## Exercise instructions
Keep to one stretch of the data below, the lines from the one with "End Grouping." up to and including the one with "Definition MW : list", and return that stretch exactly.

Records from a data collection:
Segment Open

(** [preference['submission_time'] = datetime.now().isoformat()] on the
    dictionary of an Oasis preference. *)
Definition stamped (clk : Clock) (preference : Models.oasis_dict) : OasisPreference.t :=
  OasisPreference.mk (Models.dict_person_name preference) (now_isoformat clk)
    (Models.dict_preferred_day_1 preference) (Models.dict_preferred_day_2 preference)
    (Models.dict_preferred_day_3 preference) (Models.dict_preferred_day_4 preference)
    (Models.dict_preferred_day_5 preference).

Definition add_oasis_preference (clk : Clock) (preference : Models.oasis_dict)
    (preferences : list OasisPreference.t) : bool * list OasisPreference.t :=
  let person_name := normalized (Models.dict_person_name preference) in
  if decide (Exists (λ existing,
                       normalized (OasisPreference.person_name existing) = person_name)
               preferences)
  then (false, preferences)
  else (true, preferences ++ [stamped clk preference]).
End text.
End Storage.

(** ** utils/helpers.py: grouping by day *)

Module Grouping.
(** [grouped[day].append(allocation)] on a dictionary in insertion order. *)
Definition append_to (day : string) (allocation : OasisAllocation.t)
    (grouped : list (string * list OasisAllocation.t))
    : list (string * list OasisAllocation.t) :=
  (λ entry, if decide (entry.1 = day) then (entry.1, entry.2 ++ [allocation]) else entry)
    <$> grouped.

(** [group_allocations_by_day], for allocation records that have a
    [day_of_week]; the five keys are in the order of the literal. *)
Definition group_allocations_by_day (allocations : list OasisAllocation.t)
    : list (string * list OasisAllocation.t) :=
  let grouped :=
    [("Monday", []); ("Tuesday", []); ("Wednesday", []); ("Thursday", []); ("Friday", [])] in
  foldl (λ grouped allocation,
           let day := OasisAllocation.day_of_week allocation in
           if decide (day ∈ grouped.*1) then append_to day allocation grouped
           else grouped)
    grouped allocations.
End Grouping.

(** * The vocabulary of the statements

    The predicates and functions in which the properties of the allocation
    engine are stated and proved. *)

Import ValidationHelper Helpers Random ProjectRoomAllocator OasisAllocator Validation.

(** ** Sample inputs *)

Definition sample_clock : Clock :=
  {| monday_plus := λ i, "2024-01-0" +:+ pretty (S i);
     now_isoformat := "2024-01-01T09:00:00" |}.

Definition sample_teams : list TeamPreference.t :=
  [TeamPreference.mk "Alpha" "Ann" 3 mon_wed (Some (Q2Qc 1704096000));
   TeamPreference.mk "Beta" "Bob" 6 mon_wed (Some (Q2Qc 1704099600));
   TeamPreference.mk "Gamma" "Cyd" 4 tue_thu (Some (Q2Qc 1704103200));
   TeamPreference.mk "Delta" "Dee" 3 mon_wed None].


(** Scenario B: ten teams of four people, all asking for Monday and
    Wednesday. *)
Definition scenario_b_teams : list TeamPreference.t :=
  (λ i : nat, TeamPreference.mk ("Team " +:+ pretty i) "contact" 4 mon_wed
                (Some (Q2Qc (inject_Z (1704096000 + Z.of_nat i))))) <$> seq 0 10.

Definition sample_people : list OasisPreference.t :=
  [OasisPreference.mk "Ann" "2024-01-01T08:00:00" (Some "Monday") (Some "Friday") None None None;
   OasisPreference.mk "Bob" "2024-01-01T08:05:00" (Some "Friday") (Some "") None None None;
   OasisPreference.mk "Cyd" "2024-01-01T08:10:00" (Some "Tuesday") None (Some "Monday") None None].

(** Scenario C: fifteen people, all asking for Monday only. *)
Definition scenario_c_people : list OasisPreference.t :=
  (λ i : nat, OasisPreference.mk ("Person " +:+ pretty i) "2024-01-01T08:00:00"
                (Some "Monday") None None None None) <$> seq 0 15.

(** ** Project rooms *)

(** The two day-pairs, as lists of days. *)
Definition MW : list string := ["Monday"; "Wednesday"].
Definition TT : list string := ["Tuesday"; "Thursday"].

Definition wants (days : string) (p : TeamPreference.t) : Prop :=
  TeamPreference.preferred_days p = days.

#[global] Instance wants_dec days p : Decision (wants days p).
Proof. unfold wants. apply _. Defined.

(** The preference asks for one of the two day-pairs. *)
Definition valid_days (p : TeamPreference.t) : Prop :=
  TeamPreference.preferred_days p = mon_wed ∨ TeamPreference.preferred_days p = tue_thu.

Definition four_mon_wed (p : TeamPreference.t) : Prop :=
  TeamPreference.team_size p = 4 ∧ TeamPreference.preferred_days p = mon_wed.

Definition mk4 (name contact : string) (time : option Qc) : TeamPreference.t :=
  TeamPreference.mk name contact 4 mon_wed time.

(** The usage after [room_usage[day][room] += v] for every day of [days]. *)
Definition bump (u : gmap string (gmap string Z)) (days : list string) (r : string) (v : Z)
    : gmap string (gmap string Z) :=
  foldl (λ u d, set_usage u d r (usage_of u d r + v)) u days.

(** [room] is a key of [room_usage[day]]. *)
Definition present (u : gmap string (gmap string Z)) (d r : string) : Prop :=
  ∃ m, u !! d = Some m ∧ is_Some (m !! r).

(** The records written for a team that is placed in [room] on [days]. *)
Definition team_records (clk : Clock) (date_map : gmap string string)
    (team : TeamPreference.t) (room : string) (days : list string)
    : list WeeklyAllocation.t :=
  (λ day, WeeklyAllocation.mk (TeamPreference.team_name team) room
            (date_map !!! day) day false None (Some (now_isoformat clk))) <$> days.

(** The outcome of a run of placements: each team with the room it got, if
    any. [records_of] are the records written for it, [unplaced_of] the
    teams left without a room. *)
Definition records_of (clk : Clock) (date_map : gmap string string)
    (days_for : TeamPreference.t → list string)
    (o : list (TeamPreference.t * option string)) : list WeeklyAllocation.t :=
  o ≫= λ tc, match tc.2 with
              | Some room => team_records clk date_map tc.1 room (days_for tc.1)
              | None => []
              end.

Definition unplaced_of (o : list (TeamPreference.t * option string))
    : list TeamPreference.t :=
  omap (λ tc, match tc.2 with None => Some tc.1 | Some _ => None end) o.

Definition at_room_day (room day : string) (a : WeeklyAllocation.t) : Prop :=
  WeeklyAllocation.room_name a = room ∧ WeeklyAllocation.day_of_week a = day.

#[global] Instance at_room_day_dec room day a : Decision (at_room_day room day a).
Proof. unfold at_room_day. apply _. Defined.

Definition on_day (day : string) (a : WeeklyAllocation.t) : Prop :=
  WeeklyAllocation.day_of_week a = day.

#[global] Instance on_day_dec day a : Decision (on_day day a).
Proof. unfold on_day. apply _. Defined.

Definition of_team (name : string) (a : WeeklyAllocation.t) : Prop :=
  WeeklyAllocation.team_name a = name.

#[global] Instance of_team_dec name a : Decision (of_team name a).
Proof. unfold of_team. apply _. Defined.

Definition Zsum (l : list Z) : Z := foldr Z.add 0 l.

(** The load of [room] on [day], one summand for every record, with the
    team sizes given by [sz]. *)
Definition rload (sz : string → Z) (allocs : list WeeklyAllocation.t)
    (room day : string) : Z :=
  Zsum ((λ a, sz (WeeklyAllocation.team_name a)) <$> filter (at_room_day room day) allocs).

Segment Closed

## Answer section
End Grouping.

(** * The vocabulary of the statements

    The predicates and functions in which the properties of the allocation
    engine are stated and proved. *)

Import ValidationHelper Helpers Random ProjectRoomAllocator OasisAllocator Validation.

(** ** Sample inputs *)

Definition sample_clock : Clock :=
  {| monday_plus := λ i, "2024-01-0" +:+ pretty (S i);
     now_isoformat := "2024-01-01T09:00:00" |}.

Definition sample_teams : list TeamPreference.t :=
  [TeamPreference.mk "Alpha" "Ann" 3 mon_wed (Some (Q2Qc 1704096000));
   TeamPreference.mk "Beta" "Bob" 6 mon_wed (Some (Q2Qc 1704099600));
   TeamPreference.mk "Gamma" "Cyd" 4 tue_thu (Some (Q2Qc 1704103200));
   TeamPreference.mk "Delta" "Dee" 3 mon_wed None].


(** Scenario B: ten teams of four people, all asking for Monday and
    Wednesday. *)
Definition scenario_b_teams : list TeamPreference.t :=
  (λ i : nat, TeamPreference.mk ("Team " +:+ pretty i) "contact" 4 mon_wed
                (Some (Q2Qc (inject_Z (1704096000 + Z.of_nat i))))) <$> seq 0 10.

Definition sample_people : list OasisPreference.t :=
  [OasisPreference.mk "Ann" "2024-01-01T08:00:00" (Some "Monday") (Some "Friday") None None None;
   OasisPreference.mk "Bob" "2024-01-01T08:05:00" (Some "Friday") (Some "") None None None;
   OasisPreference.mk "Cyd" "2024-01-01T08:10:00" (Some "Tuesday") None (Some "Monday") None None].

(** Scenario C: fifteen people, all asking for Monday only. *)
Definition scenario_c_people : list OasisPreference.t :=
  (λ i : nat, OasisPreference.mk ("Person " +:+ pretty i) "2024-01-01T08:00:00"
                (Some "Monday") None None None None) <$> seq 0 15.

(** ** Project rooms *)

(** The two day-pairs, as lists of days. *)
Definition MW : list string := ["Monday"; "Wednesday"].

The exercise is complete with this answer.